第五十二話 魔王側近現る
そろそろだろうか。
猛狂ったように荒んだ吹雪はおさまりつつある。
先ほどまで外は猛烈な吹雪で真っ白だった。一寸先も見えなかったが視界が開けた。
不意に聖獣ジスがナニかを感じとり、ブルブルッと体を震わす。
「この気配……。エリザベート!! 魔物が来る!」
聖獣ジスが低く吠えた。
「ウゥゥォォ…」
エリザベート達は警戒を強める。周囲の気配を探る。その場に緊張が疾走った。
ジスがさらに遠吠えをすると光眩い銀の狼は大きく身体を変化して、聖獣セイレンもユニコーンにハムスター姿から変化する。

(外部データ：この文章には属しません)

(* ===== verification/ServiceState.v ===== *)
(** * The machines of a service

    Every service of the daemon that works asynchronously keeps one machine per
    IPC channel in a map by a 64-bit identifier, hands responses to the channel,
    and finally completes the channel and erases the machine - while methods of
    that machine run. So every member access of the model goes through the map
    and is undefined if the machine is gone. This file holds that part, which is
    the same in [src/daemon/engine/svc/node/] and [src/daemon/engine/svc/relay/], and its
    theory: each channel is completed exactly once, when its machine is erased.

    What is outside (the Cyphal presentation layer, the clock, the channel) is
    reached through functions on an environment; what is handed to the channels
    is recorded. *)
From S2P Require Import Prelude Errors.

Local Open Scope Z_scope.

#[local] Set Default Proof Using "Type".

Abbreviation FsmId := Z.

Section State.
Context {F Resp Env : Type}.

(** A service with machines [F], and the world around it. *)
Record SvcState := mkService {
  id_to_fsm_ : gmap FsmId F;
  next_fsm_id_ : FsmId;
  sv_sent : list (FsmId * Resp);
  sv_completed : list (FsmId * OptError);
  sv_env : Env;
}.
Abbreviation W := SvcState.

Definition set_fsms (f : gmap FsmId F -> gmap FsmId F) (w : W) : W :=
  mkService (f (id_to_fsm_ w)) (next_fsm_id_ w) (sv_sent w) (sv_completed w) (sv_env w).

(** A member access: the machine must still exist. *)
Definition get_fsm (id : FsmId) : M W F :=
  w ← gets id_to_fsm_;
  match w !! id with Some m => mret m | None => undef end.

(** Writing a member. *)
Definition put_fsm (id : FsmId) (m : F) : M W unit :=
  get_fsm id;;
  modify (set_fsms <[id := m]>).

(** A call on the environment. *)
Definition call {A} (f : Env -> A * Env) : M W A := liftF (fun w =>
  let '(a, e) := f (sv_env w) in
  (a, mkService (id_to_fsm_ w) (next_fsm_id_ w) (sv_sent w) (sv_completed w) e)).

(** [channel_.send]; [ch_send] tells its result. *)
Definition send_ipc (ch_send : FsmId -> Resp -> Env -> OptError * Env) (id : FsmId) (ipc_response : Resp) : M W OptError :=
  get_fsm id;;
  modify (fun w => mkService (id_to_fsm_ w) (next_fsm_id_ w) (sv_sent w ++ [(id, ipc_response)])
                             (sv_completed w) (sv_env w));;
  call (ch_send id ipc_response).

Definition releaseFsmBy (id : FsmId) : M W unit := modify (set_fsms (delete id)).

(** [channel_.complete], whose failure is only logged, then [releaseFsmBy]. *)
Definition complete_ipc (ch_complete : FsmId -> OptError -> Env -> OptError * Env) (id : FsmId) (e : OptError) : M W unit :=
  get_fsm id;;
  modify (fun w => mkService (id_to_fsm_ w) (next_fsm_id_ w) (sv_sent w)
                             (sv_completed w ++ [(id, e)]) (sv_env w));;
  call (ch_complete id e);;
  releaseFsmBy id.

(** [operator()]: a machine for a new channel, which is then started. *)
Definition newChannel (m : F) (start : FsmId -> M W unit) : M W unit :=
  fsm_id ← gets next_fsm_id_;
  modify (fun w => mkService (<[fsm_id := m]> (id_to_fsm_ w)) (u64 (fsm_id + 1))
                             (sv_sent w) (sv_completed w) (sv_env w));;
  start fsm_id.

(** ** Symbolic execution *)
Implicit Types (w : W) (id : FsmId).

Lemma wp_get_fsm id m (Q : F -> W -> Prop) w : id_to_fsm_ w !! id = Some m -> Q m w -> wp (get_fsm id) Q w.
Proof. intros Hm HQ. unfold get_fsm. wp_steps. by rewrite Hm. Qed.

Lemma put_fsm_run id m m' w : id_to_fsm_ w !! id = Some m -> put_fsm id m' w = Done (tt, set_fsms <[id := m']> w).
Proof. intros Hm. unfold put_fsm, get_fsm, gets, mbind, M_bind. by rewrite Hm. Qed.

Lemma wp_put_fsm id m m' (Q : unit -> W -> Prop) w :
  id_to_fsm_ w !! id = Some m -> Q tt (set_fsms <[id := m']> w) -> wp (put_fsm id m') Q w.
Proof. intros Hm HQ. unfold put_fsm. apply wp_bind, (wp_get_fsm id m); [done|]. by apply wp_modify. Qed.

(** Only the environment moves. *)
Definition env_only w w' : Prop :=
  id_to_fsm_ w' = id_to_fsm_ w /\ next_fsm_id_ w' = next_fsm_id_ w /\
  sv_sent w' = sv_sent w /\ sv_completed w' = sv_completed w.

Lemma wp_call {A} (f : Env -> A * Env) (Q : A -> W -> Prop) w :
  (forall a w', env_only w w' -> Q a w') -> wp (call f) Q w.
Proof. intros HQ. unfold call. apply wp_liftF. destruct (f (sv_env w)) as [a e]. by apply HQ. Qed.

(** The same, and where the value is from. *)
Lemma wp_call_from {A} (f : Env -> A * Env) (Q : A -> W -> Prop) w :
  (forall a w', (f (sv_env w)).1 = a -> env_only w w' -> Q a w') -> wp (call f) Q w.
Proof. intros HQ. unfold call. apply wp_liftF. destruct (f (sv_env w)) as [a e] eqn:E. by apply HQ. Qed.

Lemma wp_call_value {A} (f : Env -> A * Env) a (Q : A -> W -> Prop) w :
  (f (sv_env w)).1 = a -> (forall w', env_only w w' -> Q a w') -> wp (call f) Q w.
Proof. intros <- HQ. unfold call. apply wp_liftF. destruct (f (sv_env w)) as [a e]. by apply HQ. Qed.

Lemma wp_send_ipc ch_send id m r (Q : OptError -> W -> Prop) w :
  id_to_fsm_ w !! id = Some m ->
  (forall e w', id_to_fsm_ w' = id_to_fsm_ w -> next_fsm_id_ w' = next_fsm_id_ w ->
     sv_sent w' = sv_sent w ++ [(id, r)] -> sv_completed w' = sv_completed w -> Q e w') ->
  wp (send_ipc ch_send id r) Q w.
Proof.
  intros Hm HQ. unfold send_ipc. apply wp_bind, (wp_get_fsm id m); [done|]. wp_steps.
  apply wp_call. intros e w' (Hf & Hn & Hs & Hc). apply HQ; by rewrite ?Hf, ?Hn, ?Hs, ?Hc.
Qed.

Lemma wp_complete_ipc ch_complete id m e (Q : unit -> W -> Prop) w :
  id_to_fsm_ w !! id = Some m ->
  (forall w', next_fsm_id_ w' = next_fsm_id_ w -> id_to_fsm_ w' = delete id (id_to_fsm_ w) ->
     sv_sent w' = sv_sent w -> sv_completed w' = sv_completed w ++ [(id, e)] -> Q tt w') ->
  wp (complete_ipc ch_complete id e) Q w.
Proof.
  intros Hm HQ. unfold complete_ipc. apply wp_bind, (wp_get_fsm id m); [done|]. wp_steps.
  apply wp_call. intros e' w' (Hf & Hn & Hs & Hc). unfold releaseFsmBy. wp_steps.
  apply HQ; cbn; by rewrite ?Hf, ?Hn, ?Hs, ?Hc.
Qed.

(** What was done by machine [id]: the machine that is left, what was sent, how
    the channel was completed, and the environment. *)
Record moved id w w' (left : option F) (sent : list Resp) (done : list OptError) (env : Env) : Prop := {
  mov_next : next_fsm_id_ w' = next_fsm_id_ w;
  mov_others : forall id', id' <> id -> id_to_fsm_ w' !! id' = id_to_fsm_ w !! id';
  mov_machine : id_to_fsm_ w' !! id = left;
  mov_sent : sv_sent w' = sv_sent w ++ (pair id <$> sent);
  mov_completed : sv_completed w' = sv_completed w ++ (pair id <$> done);
  mov_env : sv_env w' = env;
}.

Lemma moved_refl id m w : id_to_fsm_ w !! id = Some m -> moved id w w (Some m) [] [] (sv_env w).
Proof. intros Hm. by split; rewrite ?app_nil_r. Qed.

(** Steps of one machine, in any world [w0] that its earlier steps led to. *)
Section steps.
Context (id : FsmId) (m : F) (w0 w : W) (sent : list Resp) (done : list OptError) (env : Env).
Context (Hw : moved id w0 w (Some m) sent done env).

Lemma wp_get_moved (Q : F -> W -> Prop) : Q m w -> wp (get_fsm id) Q w.
Proof using Hw. apply wp_get_fsm, Hw. Qed.

Lemma wp_put_moved m' (Q : unit -> W -> Prop) :
  (forall w', moved id w0 w' (Some m') sent done env -> Q tt w') -> wp (put_fsm id m') Q w.
Proof using Hw.
  intros HQ. apply (wp_put_fsm id m), HQ; [apply Hw|]. destruct Hw as [Hn Ho Hm Hs Hc He]. split; cbn; try done.
  - intros id' Hne. rewrite lookup_insert_ne by done. by apply Ho.
  - apply lookup_insert_eq.
Qed.

Lemma wp_call_moved {A} (f : Env -> A * Env) (Q : A -> W -> Prop) :
  (forall w', moved id w0 w' (Some m) sent done (f env).2 -> Q (f env).1 w') -> wp (call f) Q w.
Proof using Hw.
  intros HQ. apply wp_liftF. destruct Hw as [Hn Ho Hm Hs Hc He]. rewrite He. destruct (f env) as [a e]. cbn in *.
  apply HQ. by split.
Qed.

Lemma wp_send_moved ch_send r (Q : OptError -> W -> Prop) :
  (forall w', moved id w0 w' (Some m) (sent ++ [r]) done (ch_send id r env).2 -> Q (ch_send id r env).1 w') ->
  wp (send_ipc ch_send id r) Q w.
Proof using Hw.
  intros HQ. unfold send_ipc. apply wp_bind, wp_get_moved. apply wp_bind, wp_modify. apply wp_liftF.
  destruct Hw as [Hn Ho Hm Hs Hc He]. cbn [sv_env]. rewrite He. destruct (ch_send id r env) as [a e]. cbn in *.
  apply HQ. split; cbn; try done. by rewrite Hs, fmap_app, app_assoc.
Qed.

Lemma wp_complete_moved ch_complete e (Q : unit -> W -> Prop) :
  (forall w', moved id w0 w' None sent (done ++ [e]) (ch_complete id e env).2 -> Q tt w') ->
  wp (complete_ipc ch_complete id e) Q w.
Proof using Hw.
  intros HQ. unfold complete_ipc. apply wp_bind, wp_get_moved. apply wp_bind, wp_modify. apply wp_bind, wp_liftF.
  destruct Hw as [Hn Ho Hm Hs Hc He]. cbn [sv_env]. rewrite He. destruct (ch_complete id e env) as [a e']. cbn in *.
  apply wp_modify, HQ. split; cbn; try done.
  - intros id' Hne. rewrite lookup_delete_ne by done. by apply Ho.
  - apply lookup_delete_eq.
  - by rewrite Hc, fmap_app, app_assoc.
Qed.
End steps.

(** ** Each channel is completed exactly once *)
Context (machine_ok : F -> Prop).

Definition completions id w : nat := length (filter (fun x => x.1 = id) (sv_completed w)).

(** A channel was completed exactly once if its machine is gone, and not yet if
    it exists. *)
Definition slot_ok id w : Prop :=
  match id_to_fsm_ w !! id with
  | Some m => 0 <= id < next_fsm_id_ w /\ machine_ok m /\ completions id w = 0%nat
  | None => completions id w = if decide (0 <= id < next_fsm_id_ w) then 1%nat else 0%nat
  end.

Definition Service_ok w : Prop := 0 <= next_fsm_id_ w /\ forall id, slot_ok id w.

Lemma Service_machine_ok id m w : Service_ok w -> id_to_fsm_ w !! id = Some m -> machine_ok m.
Proof. intros [_ Hok] Hm. specialize (Hok id). unfold slot_ok in Hok. rewrite Hm in Hok. apply Hok. Qed.

Lemma completions_other id id' e w w' :
  sv_completed w' = sv_completed w ++ [(id, e)] -> id' <> id -> completions id' w' = completions id' w.
Proof.
  intros Hc Hne. unfold completions. rewrite Hc, filter_app, filter_cons_False; [by rewrite app_nil_r|].
  intros E. by apply Hne.
Qed.

Lemma completions_self id e w w' :
  sv_completed w' = sv_completed w ++ [(id, e)] -> completions id w' = S (completions id w).
Proof.
  intros Hc. unfold completions. rewrite Hc, filter_app, filter_cons_True by done. rewrite length_app. cbn. lia.
Qed.

Lemma slot_other id id' w w' :
  next_fsm_id_ w' = next_fsm_id_ w -> id_to_fsm_ w' !! id' = id_to_fsm_ w !! id' ->
  (sv_completed w' = sv_completed w \/ exists e, sv_completed w' = sv_completed w ++ [(id, e)]) ->
  id' <> id -> slot_ok id' w -> slot_ok id' w'.
Proof.
  intros Hn Hf Hc Hne Hs. unfold slot_ok. rewrite Hf, Hn.
  assert (completions id' w' = completions id' w) as ->; [|done].
  destruct Hc as [Hc|[e Hc]]; [unfold completions; by rewrite Hc|by eapply completions_other].
Qed.

(** A machine is kept, changed or not. *)
Lemma kept_ok id m m' w w' :
  Service_ok w -> id_to_fsm_ w !! id = Some m -> next_fsm_id_ w' = next_fsm_id_ w ->
  (forall id', id' <> id -> id_to_fsm_ w' !! id' = id_to_fsm_ w !! id') -> id_to_fsm_ w' !! id = Some m' ->
  sv_completed w' = sv_completed w -> machine_ok m' -> Service_ok w'.
Proof.
  intros [Hnx Hok] Hm Hn Ho Hm' Hc Hok'. split; [by rewrite Hn|]. intros id'. destruct (decide (id' = id)) as [->|Hne].
  - pose proof (Hok id) as Hid. unfold slot_ok, completions in *. rewrite Hm in Hid. rewrite Hm', Hn, Hc.
    by destruct Hid as (? & _ & ?).
  - by apply (slot_other id id' w); [|apply Ho|left| |].
Qed.

(** A machine is completed and erased. *)
Lemma erased_ok id m e w w' :
  Service_ok w -> id_to_fsm_ w !! id = Some m -> next_fsm_id_ w' = next_fsm_id_ w ->
  (forall id', id' <> id -> id_to_fsm_ w' !! id' = id_to_fsm_ w !! id') -> id_to_fsm_ w' !! id = None ->
  sv_completed w' = sv_completed w ++ [(id, e)] -> Service_ok w'.
Proof.
  intros [Hnx Hok] Hm Hn Ho Hgone Hc. split; [by rewrite Hn|]. intros id'. destruct (decide (id' = id)) as [->|Hne].
  - pose proof (Hok id) as Hid. unfold slot_ok in *. rewrite Hm in Hid. destruct Hid as (Hlt & _ & Hcnt).
    rewrite Hgone, Hn, decide_True by done. erewrite completions_self by done. lia.
  - apply (slot_other id id' w); [done|by apply Ho|eauto|done|done].
Qed.

Lemma put_fsm_ok id m m' w :
  Service_ok w -> id_to_fsm_ w !! id = Some m -> machine_ok m' -> Service_ok (set_fsms <[id := m']> w).
Proof.
  intros Hok Hm Hm'. eapply (kept_ok id m m'); try done; cbn; [|apply lookup_insert_eq].
  intros id' Hne. by rewrite lookup_insert_ne.
Qed.

(** A step keeps the invariant when it keeps the machine, or completes the
    channel once. *)
Lemma moved_ok id m w w' left sent done env :
  Service_ok w -> id_to_fsm_ w !! id = Some m -> moved id w w' left sent done env ->
  match left with Some m' => machine_ok m' /\ done = [] | None => exists e, done = [e] end -> Service_ok w'.
Proof.
  intros Hok Hm [Hn Ho Hl Hs Hc He] Hleft. destruct left as [m'|].
  - destruct Hleft as [Hm' ->]. rewrite app_nil_r in Hc. by eapply (kept_ok id m m').
  - destruct Hleft as [e ->]. by eapply (erased_ok id m e).
Qed.

(** Services with no machine, and with one. *)
Lemma no_machine_ok e : Service_ok (mkService ∅ 0 [] [] e).
Proof. split; [done|]. intros id. unfold slot_ok. cbn. rewrite lookup_empty, decide_False by lia. done. Qed.

Lemma one_machine_ok m e : machine_ok m -> Service_ok (mkService {[0 := m]} 1 [] [] e).
Proof.
  intros Hm. split; [done|]. intros id. unfold slot_ok. cbn. destruct (decide (id = 0)) as [->|Hne].
  - by rewrite lookup_singleton_eq.
  - rewrite lookup_singleton_ne, decide_False by lia. done.
Qed.

Definition with_new (m : F) w : W :=
  mkService (<[next_fsm_id_ w := m]> (id_to_fsm_ w)) (u64 (next_fsm_id_ w + 1))
            (sv_sent w) (sv_completed w) (sv_env w).

Lemma wp_newChannel m (start : FsmId -> M W unit) (Q : unit -> W -> Prop) w :
  wp (start (next_fsm_id_ w)) Q (with_new m w) -> wp (newChannel m start) Q w.
Proof. intros HQ. unfold newChannel. do 4 wp_step. exact HQ. Qed.

Lemma with_new_lookup m w : id_to_fsm_ (with_new m w) !! next_fsm_id_ w = Some m.
Proof. apply lookup_insert_eq. Qed.

Lemma with_new_ok m w : Service_ok w -> machine_ok m -> next_fsm_id_ w < 2 ^ 64 - 1 -> Service_ok (with_new m w).
Proof.
  intros [Hnx Hok] Hmo Hlt. assert (next_fsm_id_ (with_new m w) = next_fsm_id_ w + 1) as Hn
    by (cbn; apply wrap_id; lia). split; [lia|]. intros id. pose proof (Hok id) as Hid.
  unfold slot_ok, completions in *. rewrite Hn. cbn. destruct (decide (id = next_fsm_id_ w)) as [->|Hne].
  - rewrite lookup_insert_eq. destruct (id_to_fsm_ w !! next_fsm_id_ w) as [m'|]; [lia|].
    rewrite decide_False in Hid by lia. split; [lia|]. done.
  - rewrite lookup_insert_ne by done. destruct (id_to_fsm_ w !! id) as [m'|].
    + destruct Hid as (? & ? & ?). split; [lia|]. done.
    + rewrite Hid. repeat case_decide; lia.
Qed.
End State.

Arguments SvcState : clear implicits.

エリザベートが体中に力をこめるとエリザベートは淡く光り輝き、漆黒の兜が現れかぶり、漆黒の鎧とマントを纏う。
聖剣エクスカリバーは淡く光りだす。
辺りに魔物の出す邪気が張る。
漂い始めた魔障が空気を悪く、息苦しくさせる。
ぴりぴりとエリザベートの肌に殺気が感じられて、危険をさらに予感させられていく。
「みな、隠れてっ!」
「アリアさん! ダンバっ! 洞窟の奥に行けっ!」
エリザベートとクラウドはそれぞれ聖剣エクスカリバーと戦斧バトルアックスを構える。
アリアと鳥かごの聖獣シヴァ、子猿サンドとダンバは洞窟の奥に後ずさりした。
皆は岩陰に伏せて隠れる。
「フフフ……久しぶりですなあ。漆黒の勇者エリザベート」
「――お前は!」
魔物特有の禍々《まがまが》しい気配をまとってコウモリ男が浮かんでいる。
真っ黒に染まった翼をバサバサと上下に動かし、真っ赤な口をニタリと開けた。
鋭い牙が覗く。
「お忘れではあるまい。この私めは大魔王側近ブレロンである。こたび大魔王ヴァーノン様の直々《ぢきぢき》の命により、漆黒の勇者エリザベート、貴女様をお迎えに上がりました」
「私はお前とは行かない!」
エリザベートはありったけの声で叫んだ。
「魔王の迎え?」
(エリザベートを魔王は殺すのが目的じゃないのか?)
クラウドが顔をしかめた。
「ほほう。この前の戦いより随分仲間が増えましたなあ」
コウモリ男が指を鳴らす。
コウモリ男は一瞬で燕尾服に着替えた。
「魔王ヴァーノンはやはり生きているのか?」
エリザベートの問いにコウモリ男はニヤリと笑っただけだった。問いかけに答えはない。
「そこの男はまあまあ腕に覚えがありそうだ。勇者の戦士ですかな」
魔王の側近と名乗ったブレロンはわざとらしくお辞儀をしてかしずいた。
「ふむ、今日はご挨拶のみで帰ろうとしましょうか。漆黒の勇者エリザベートを見つけただけで、大魔王様は大変お喜びになりますからな」
コウモリ男はそういうと呪文を詠唱しフッとエリザベートたちの前から消え去った。